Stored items
(** ** The collaborators of [run] *)

Record Boot := mkBoot {
  (** [gocv.OpenVideoCapture(id)] *)
  OpenVideoCapture : Z -> result VideoCapture;
  (** [c.Load(file)] *)
  Load : string -> bool;
  (** [http.ListenAndServe(addr, nil)]: the error with which the server
      stops, [None] for [nil]. *)
  ListenAndServe : string -> option error
}.

Inductive BootCall :=
| CallOpenVideoCapture (id : Z)
| CallNewCascadeClassifier (n : ClassifierName)
| CallLoad (n : ClassifierName) (file : string)
| CallClose (r : Resource)
| CallInfo (msg : string)
| CallHandleFunc (pattern : string)
| CallListenAndServe (addr : string)
| CallSlogError (msg : string) (e : goerror)
| CallExit (code : Z).

(** ** [run] *)

(** The function so far: the variables, the calls made and the deferred
    calls, the one deferred last first. *)
Record RunState := mkRunState {
  globals : vars.Globals;
  made : list BootCall;
  deferred : list BootCall
}.

Definition call (c : BootCall) (s : RunState) : RunState :=
  mkRunState (globals s) (made s ++ [c]) (deferred s).

Definition defer (c : BootCall) (s : RunState) : RunState :=
  mkRunState (globals s) (made s) (c :: deferred s).

Definition assign (g : vars.Globals) (s : RunState) : RunState :=
  mkRunState g (made s) (deferred s).

(** [return e]: the deferred calls run, then the function is left. *)
Definition leave (e : option goerror) (s : RunState)
  : option goerror * vars.Globals * list BootCall :=
  (e, globals s, made s ++ deferred s).

Definition setClassifier (n : ClassifierName) (v : ClassifierVar) (g : vars.Globals)
  : vars.Globals :=
  match n with
  | HaarFace => vars.mk (vars.webcam g) (vars.err g) v (vars.eyeCascade g) (vars.lbpFaceCascade g)
  | Eye => vars.mk (vars.webcam g) (vars.err g) (vars.haarFaceCascade g) v (vars.lbpFaceCascade g)
  | LbpFace => vars.mk (vars.webcam g) (vars.err g) (vars.haarFaceCascade g) (vars.eyeCascade g) v
  end.

Definition getClassifier (n : ClassifierName) (g : vars.Globals) : ClassifierVar :=
  match n with
  | HaarFace => vars.haarFaceCascade g
  | Eye => vars.eyeCascade g
  | LbpFace => vars.lbpFaceCascade g
  end.

(** The three statements that create one classifier, defer its release
    and load [file] into it, with the result of [Load]. *)
Definition loadClassifier (b : Boot) (n : ClassifierName) (file : string) (s : RunState)
  : bool * RunState :=
  let s := call (CallNewCascadeClassifier n) s in
  let s := assign (setClassifier n Empty (globals s)) s in
  let s := defer (CallClose (TheClassifier n)) s in
  let s := call (CallLoad n file) s in
  if Load b file
  then (true, assign (setClassifier n (Holding (gocv.Loaded file)) (globals s)) s)
  else (false, s).

Definition listenAddr : string := "127.0.0.1:8888".

Definition haarFaceFile : string :=
  filepath_Join haarClassifierPath "haarcascade_frontalface_default.xml".
Definition eyeFile : string :=
  filepath_Join haarClassifierPath "haarcascade_eye.xml".
Definition lbpFaceFile : string :=
  filepath_Join lbpClassifierPath "lbpcascade_frontalface_improved.xml".

Definition run (b : Boot) : option goerror * vars.Globals * list BootCall :=
  let s := mkRunState vars.initial [] [] in
  let s := call (CallOpenVideoCapture deviceID) s in
  match OpenVideoCapture b deviceID with
  | Err e =>
      let s := assign (vars.mk None (Some e) Unassigned Unassigned Unassigned) s in
      leave (Some (Errorf_w ("opening capture device " +:+ pretty deviceID +:+ ": ")
                            (vars.err (globals s)))) s
  | Ok cam =>
      let s := assign (vars.mk (Some cam) None Unassigned Unassigned Unassigned) s in
      let s := defer (CallClose TheWebcam) s in
      let '(ok, s) := loadClassifier b HaarFace haarFaceFile s in
      if negb ok then
        leave (Some (Errorf_w "loading Haar face classifier: " (vars.err (globals s)))) s
      else
      let '(ok, s) := loadClassifier b Eye eyeFile s in
      if negb ok then
        leave (Some (Errorf_w "loading Haar eye classifier: " (vars.err (globals s)))) s
      else
      let '(ok, s) := loadClassifier b LbpFace lbpFaceFile s in
      if negb ok then
        leave (Some (Errorf_w "loading LBP face classifier: " (vars.err (globals s)))) s
      else
      let s := call (CallInfo "Server listening at http://127.0.0.1:8888/") s in
      let s := call (CallHandleFunc "/") s in
      let s := call (CallListenAndServe listenAddr) s in
      leave (match ListenAndServe b listenAddr with
             | Some e => Some (FromServer e)
             | None => None
             end) s
  end.

(** ** [main] *)

(** The calls of the program and its exit status. *)
Definition main (b : Boot) : list BootCall * Z :=
  let '(e, _, calls) := run b in
  match e with
  | Some err => (calls ++ [CallSlogError "Exiting with error" err; CallExit 1], 1)
  | None => (calls, 0)
  end.

(** ** Reading the calls of [run] *)

(** The resources closed, in the order of the calls. *)
Definition closed (l : list BootCall) : list Resource :=
  flat_map (fun c => match c with CallClose r => [r] | _ => [] end) l.

(** The classifiers created, in the order of the calls. *)
Definition created (l : list BootCall) : list ClassifierName :=
  flat_map (fun c => match c with CallNewCascadeClassifier n => [n] | _ => [] end) l.

(** The loads attempted, in the order of the calls. *)
Definition loads (l : list BootCall) : list (ClassifierName * string) :=
  flat_map (fun c => match c with CallLoad n file => [(n, file)] | _ => [] end) l.

(** The cascade files of the three classifiers, in the order of [run]. *)
Definition cascadeFiles : list (ClassifierName * string) :=
  [(HaarFace, haarFaceFile); (Eye, eyeFile); (LbpFace, lbpFaceFile)].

**Assignment**
Copy task for the entries above: every line with the string "haarFaceFile".

**Written response**
Definition haarFaceFile : string :=
      let '(ok, s) := loadClassifier b HaarFace haarFaceFile s in
  [(HaarFace, haarFaceFile); (Eye, eyeFile); (LbpFace, lbpFaceFile)].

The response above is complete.